Stored data
Start of Block

Lemma running_failure (n : nat) (st st' : LoopState) (im : IterationMetrics) :
  iterations (metrics st') = (iterations (metrics st) ++ [im])%list ->
  loop_converged st' = loop_converged st ->
  outcome im <> Some IterationOutcome.PASS ->
  ~ (all_gates_passed n im /\ verification_status im = GateStatus.PASS) ->
  running n st -> running n st'.
Proof.
  unfold running. intros -> -> Ho Hn (Hc & Hall & _).
  split; [exact Hc|]. split.
  - apply Forall_app. split; [exact Hall|]. constructor; [|constructor].
    unfold consistent. tauto.
  - now rewrite last_outcome_snoc.
Qed.

Lemma phase3_verification_after (it : Z) (iter_start : seconds)
    (im : IterationMetrics) (st : LoopState) :
  running (configured_gates a) st ->
  all_gates_passed (configured_gates a) im ->
  after (configured_gates a) (phase3_verification os a it iter_start im st).
Proof.
  intros Hrun Hgates. unfold phase3_verification, read_shutdown.
  destruct (shutdown_requested st || signal_delivered os (trace (world st))).
  - apply running_stopped. revert Hrun. now apply running_frame.
  - cbn [world logged set_world].
    destruct (run_triangular_verification _ _ _ _ _ _ _) as [[passed|e] w].
    + destruct passed.
      * (* converged *)
        unfold after, stopped, finish_iteration, append_iteration, logged, set_world.
        cbn -[last_outcome]. destruct Hrun as (_ & Hall & _). split.
        -- apply Forall_app. split; [exact Hall|]. constructor; [|constructor].
           unfold consistent, all_gates_passed in *. cbn. tauto.
        -- rewrite last_outcome_snoc. cbn. tauto.
      * (* verification failed *)
        unfold after. cbn [fst snd].
        eapply running_failure; [| | | |exact Hrun];
          [unfold finish_iteration, append_iteration, logged, set_world; cbn;
           reflexivity
          | reflexivity
          | cbn; discriminate
          | cbn; intros [_ H]; discriminate].
    + unfold after. cbn [fst snd]. revert Hrun. now apply running_frame.
Qed.
(** * Planche furniture matcher: a shallow embedding of [furniture_matcher.py]

    The matcher published in the implementation plan
    ([match_furniture_for_room], [get_max_dimension_for_slot],
    [query_supabase_for_matching], [rank_candidates] and
    [distribute_budget_across_rooms]) is translated function by function.

    Conventions of the embedding.
    - Python numbers are exact rationals ([Q]); [round(x, n)] is decimal
      rounding, half to even; [int(x)] truncates toward zero.  Binary
      floating-point rounding error is outside the model: only the explicit
      [round] calls of the source round.
    - A Python dict read with [.get] and a JSON [null] become [option];
      truthiness tests ([if c.get("price")]) are written out.
    - Exceptions and the one effect of the matcher, the catalog query, live
      in the monad [Prog]: a program either returns, raises, or asks the
      catalog a question and continues with the rows it answers.
    - The database is not code of the plan.  What it does with a request is
      written down where a statement needs it ([Sql.like], [row_matches],
      [query_supabase_for_matching_on], [sql_answer]) and marked as
      modelled. *)

From Stdlib Require Import List String Ascii Bool ZArith QArith Qabs Qround Lia Lqa.
Import ListNotations.

Set Implicit Arguments.
Open Scope string_scope.
Open Scope Q_scope.

(** ** Python primitives *)

Module Py.

(** Nearest integer, ties to the even neighbour. *)
Definition round_half_even (x : Q) : Z :=
  let fl := Qfloor x in
  match Qcompare (x - inject_Z fl) (1 # 2) with
  | Lt => fl
  | Gt => (fl + 1)%Z
  | Eq => if Z.even fl then fl else (fl + 1)%Z
  end.

(** [round(x, ndigits)] *)
Definition round (x : Q) (ndigits : nat) : Q :=
  let scale := inject_Z (10 ^ Z.of_nat ndigits) in
  inject_Z (round_half_even (x * scale)) / scale.

(** [int(x)] *)
Definition int (x : Q) : Z := Z.quot (Qnum x) (Zpos (Qden x)).

(** [min(a, b)]: the first argument unless the second is strictly smaller. *)
Definition min (a b : Q) : Q := if Qle_bool a b then a else b.

(** [sum(xs)] *)
Definition sum (xs : list Q) : Q := fold_left Qplus xs 0.

(** Truthiness of an optional number: present and non-zero. *)
Definition truthy_num (o : option Q) : bool :=
  match o with
  | Some x => negb (Qeq_bool x 0)
  | None => false
  end.

(** Truthiness of an optional string: present and non-empty. *)
Definition truthy_str (o : option string) : bool :=
  match o with
  | Some s => negb (String.eqb s "")
  | None => false
  end.

Definition truthy_list {A} (o : option (list A)) : bool :=
  match o with
  | Some (_ :: _) => true
  | _ => false
  end.

Definition Qltb (a b : Q) : bool := negb (Qle_bool b a).

(** [x in xs] for strings *)
Definition str_in (x : string) (xs : list string) : bool :=
  existsb (String.eqb x) xs.

(** [d.get(k)] on a dict kept as an association list in insertion order. *)
Fixpoint dict_get {V} (d : list (string * V)) (k : string) : option V :=
  match d with
  | [] => None
  | (k', v) :: d' => if String.eqb k k' then Some v else dict_get d' k
  end.

(** [d.get(k, default)] *)
Definition dict_get_default {V} (d : list (string * V)) (k : string) (dflt : V) : V :=
  match dict_get d k with
  | Some v => v
  | None => dflt
  end.

(** [d[k] = v]: an existing key keeps its position, a new key goes last. *)
Fixpoint dict_set {V} (d : list (string * V)) (k : string) (v : V) : list (string * V) :=
  match d with
  | [] => [(k, v)]
  | (k', v') :: d' =>
      if String.eqb k k' then (k', v) :: d' else (k', v') :: dict_set d' k v
  end.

End of Block

§ **Work required**
Each line from the one that contains "Definition sum (xs" through the end of the records must be repeated exactly. No other line belongs in the answer.

§ **Reply**
Definition sum (xs : list Q) : Q := fold_left Qplus xs 0.

(** Truthiness of an optional number: present and non-zero. *)
Definition truthy_num (o : option Q) : bool :=
  match o with
  | Some x => negb (Qeq_bool x 0)
  | None => false
  end.

(** Truthiness of an optional string: present and non-empty. *)
Definition truthy_str (o : option string) : bool :=
  match o with
  | Some s => negb (String.eqb s "")
  | None => false
  end.

Definition truthy_list {A} (o : option (list A)) : bool :=
  match o with
  | Some (_ :: _) => true
  | _ => false
  end.

Definition Qltb (a b : Q) : bool := negb (Qle_bool b a).

(** [x in xs] for strings *)
Definition str_in (x : string) (xs : list string) : bool :=
  existsb (String.eqb x) xs.

(** [d.get(k)] on a dict kept as an association list in insertion order. *)
Fixpoint dict_get {V} (d : list (string * V)) (k : string) : option V :=
  match d with
  | [] => None
  | (k', v) :: d' => if String.eqb k k' then Some v else dict_get d' k
  end.

(** [d.get(k, default)] *)
Definition dict_get_default {V} (d : list (string * V)) (k : string) (dflt : V) : V :=
  match dict_get d k with
  | Some v => v
  | None => dflt
  end.

(** [d[k] = v]: an existing key keeps its position, a new key goes last. *)
Fixpoint dict_set {V} (d : list (string * V)) (k : string) (v : V) : list (string * V) :=
  match d with
  | [] => [(k, v)]
  | (k', v') :: d' =>
      if String.eqb k k' then (k', v) :: d' else (k', v') :: dict_set d' k v
  end.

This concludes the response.